[Items listed in a dataset]

Lemma next_piece_multi b s n t :
  (bval b <? 128)%N = false → utf8_len (b :: s) = Some n →
  next_piece (take n (b :: s) ++ t) = PText (take n (b :: s)) t.
Proof.
  intros Hb Hn. pose proof (utf8_len_app _ _ t Hn) as Ht.
  pose proof (utf8_len_bounds _ _ Hn) as Hlen. destruct n as [|n]; [lia|].
  cbn [take app] in *. cbn [next_piece].
  rewrite !(byte_eqb_ge b) by done. rewrite Ht.
  assert ((bval b <? 32)%N = false) as -> by (apply N.ltb_ge in Hb; apply N.ltb_ge; lia).
  change (b :: take n s ++ t) with ((b :: take n s) ++ t). simpl in Hlen.
  rewrite take_app_length', drop_app_length' by (simpl; rewrite length_take; lia). done.
Qed.

(** The encoder's output for the first rune. *)
Lemma enc_first_rune fuel b s n :
  utf8_len (b :: s) = Some n →
  ∃ e, enc_string_aux (S fuel) (b :: s) = e ++ enc_string_aux fuel (drop n (b :: s)) ∧
    ∀ t, next_piece (e ++ t) = PText (take n (b :: s)) t.
Proof.
  intros Hn. cbn [enc_string_aux]. destruct (bval b <? 128)%N eqn:Hb.
  - rewrite utf8_len_ascii in Hn by done. injection Hn as <-. exists (enc_ascii b).
    split; [done|]. intros t. by apply next_piece_ascii.
  - rewrite Hn. eexists. split; [reflexivity|]. intros t.
    case_bool_decide as H1; [apply next_piece_esc; by left|].
    case_bool_decide as H2; [apply next_piece_esc; by right|]. by apply next_piece_multi.
Qed.

Lemma dec_enc_string f fe fd s t :
  valid_aux f s = true → length s < fe → length (enc_string_aux fe s) < fd →
  dec_string fd (enc_string_aux fe s ++ "034"%byte :: t) = Some (s, t).
Proof.
  revert fe fd s. induction f as [|f IH]; intros fe fd [|b s] Hv Hfe Hfd; try done;
    (destruct fd as [|fd]; [simpl in *; lia|]); (destruct fe as [|fe]; [simpl in *; lia|]); try done.
  cbn [valid_aux] in Hv. destruct (utf8_len (b :: s)) as [n|] eqn:Hn; [|done].
  destruct (enc_first_rune fe b s n Hn) as (e & E & He). rewrite E in *. rewrite <- app_assoc.
  pose proof (He []) as Hne. apply next_piece_shorter in Hne. unfold shorter in Hne.
  rewrite length_app in Hne, Hfd. cbn [dec_string]. rewrite He.
  apply utf8_len_bounds in Hn.
  rewrite IH; [|done|rewrite length_drop; simpl in *; lia|simpl in *; lia].
  cbn [mbind option_bind]. by rewrite take_drop.
Qed.

(** A string literal, from its opening quote on. *)
Lemma dec_enc_literal s t :
  valid_utf8 s = true →
  ∃ q, enc_string s ++ t = "034"%byte :: q ∧
    dec_string (S (length q)) q = Some (s2b s, t).
Proof.
  intros Hv. exists (enc_string_aux (S (length (s2b s))) (s2b s) ++ "034"%byte :: t).
  unfold enc_string. split; [cbn [app]; by rewrite <- app_assoc|].
  apply (dec_enc_string _ _ _ _ _ Hv); [lia|]. rewrite length_app. simpl. lia.
Qed.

*PROBLEM TO SOLVE*: All of the entries above should be written out again exactly.

*TASK RESPONSE*:
Lemma next_piece_multi b s n t :
  (bval b <? 128)%N = false → utf8_len (b :: s) = Some n →
  next_piece (take n (b :: s) ++ t) = PText (take n (b :: s)) t.
Proof.
  intros Hb Hn. pose proof (utf8_len_app _ _ t Hn) as Ht.
  pose proof (utf8_len_bounds _ _ Hn) as Hlen. destruct n as [|n]; [lia|].
  cbn [take app] in *. cbn [next_piece].
  rewrite !(byte_eqb_ge b) by done. rewrite Ht.
  assert ((bval b <? 32)%N = false) as -> by (apply N.ltb_ge in Hb; apply N.ltb_ge; lia).
  change (b :: take n s ++ t) with ((b :: take n s) ++ t). simpl in Hlen.
  rewrite take_app_length', drop_app_length' by (simpl; rewrite length_take; lia). done.
Qed.

(** The encoder's output for the first rune. *)
Lemma enc_first_rune fuel b s n :
  utf8_len (b :: s) = Some n →
  ∃ e, enc_string_aux (S fuel) (b :: s) = e ++ enc_string_aux fuel (drop n (b :: s)) ∧
    ∀ t, next_piece (e ++ t) = PText (take n (b :: s)) t.
Proof.
  intros Hn. cbn [enc_string_aux]. destruct (bval b <? 128)%N eqn:Hb.
  - rewrite utf8_len_ascii in Hn by done. injection Hn as <-. exists (enc_ascii b).
    split; [done|]. intros t. by apply next_piece_ascii.
  - rewrite Hn. eexists. split; [reflexivity|]. intros t.
    case_bool_decide as H1; [apply next_piece_esc; by left|].
    case_bool_decide as H2; [apply next_piece_esc; by right|]. by apply next_piece_multi.
Qed.

Lemma dec_enc_string f fe fd s t :
  valid_aux f s = true → length s < fe → length (enc_string_aux fe s) < fd →
  dec_string fd (enc_string_aux fe s ++ "034"%byte :: t) = Some (s, t).
Proof.
  revert fe fd s. induction f as [|f IH]; intros fe fd [|b s] Hv Hfe Hfd; try done;
    (destruct fd as [|fd]; [simpl in *; lia|]); (destruct fe as [|fe]; [simpl in *; lia|]); try done.
  cbn [valid_aux] in Hv. destruct (utf8_len (b :: s)) as [n|] eqn:Hn; [|done].
  destruct (enc_first_rune fe b s n Hn) as (e & E & He). rewrite E in *. rewrite <- app_assoc.
  pose proof (He []) as Hne. apply next_piece_shorter in Hne. unfold shorter in Hne.
  rewrite length_app in Hne, Hfd. cbn [dec_string]. rewrite He.
  apply utf8_len_bounds in Hn.
  rewrite IH; [|done|rewrite length_drop; simpl in *; lia|simpl in *; lia].
  cbn [mbind option_bind]. by rewrite take_drop.
Qed.

(** A string literal, from its opening quote on. *)
Lemma dec_enc_literal s t :
  valid_utf8 s = true →
  ∃ q, enc_string s ++ t = "034"%byte :: q ∧
    dec_string (S (length q)) q = Some (s2b s, t).
Proof.
  intros Hv. exists (enc_string_aux (S (length (s2b s))) (s2b s) ++ "034"%byte :: t).
  unfold enc_string. split; [cbn [app]; by rewrite <- app_assoc|].
  apply (dec_enc_string _ _ _ _ _ Hv); [lia|]. rewrite length_app. simpl. lia.
Qed.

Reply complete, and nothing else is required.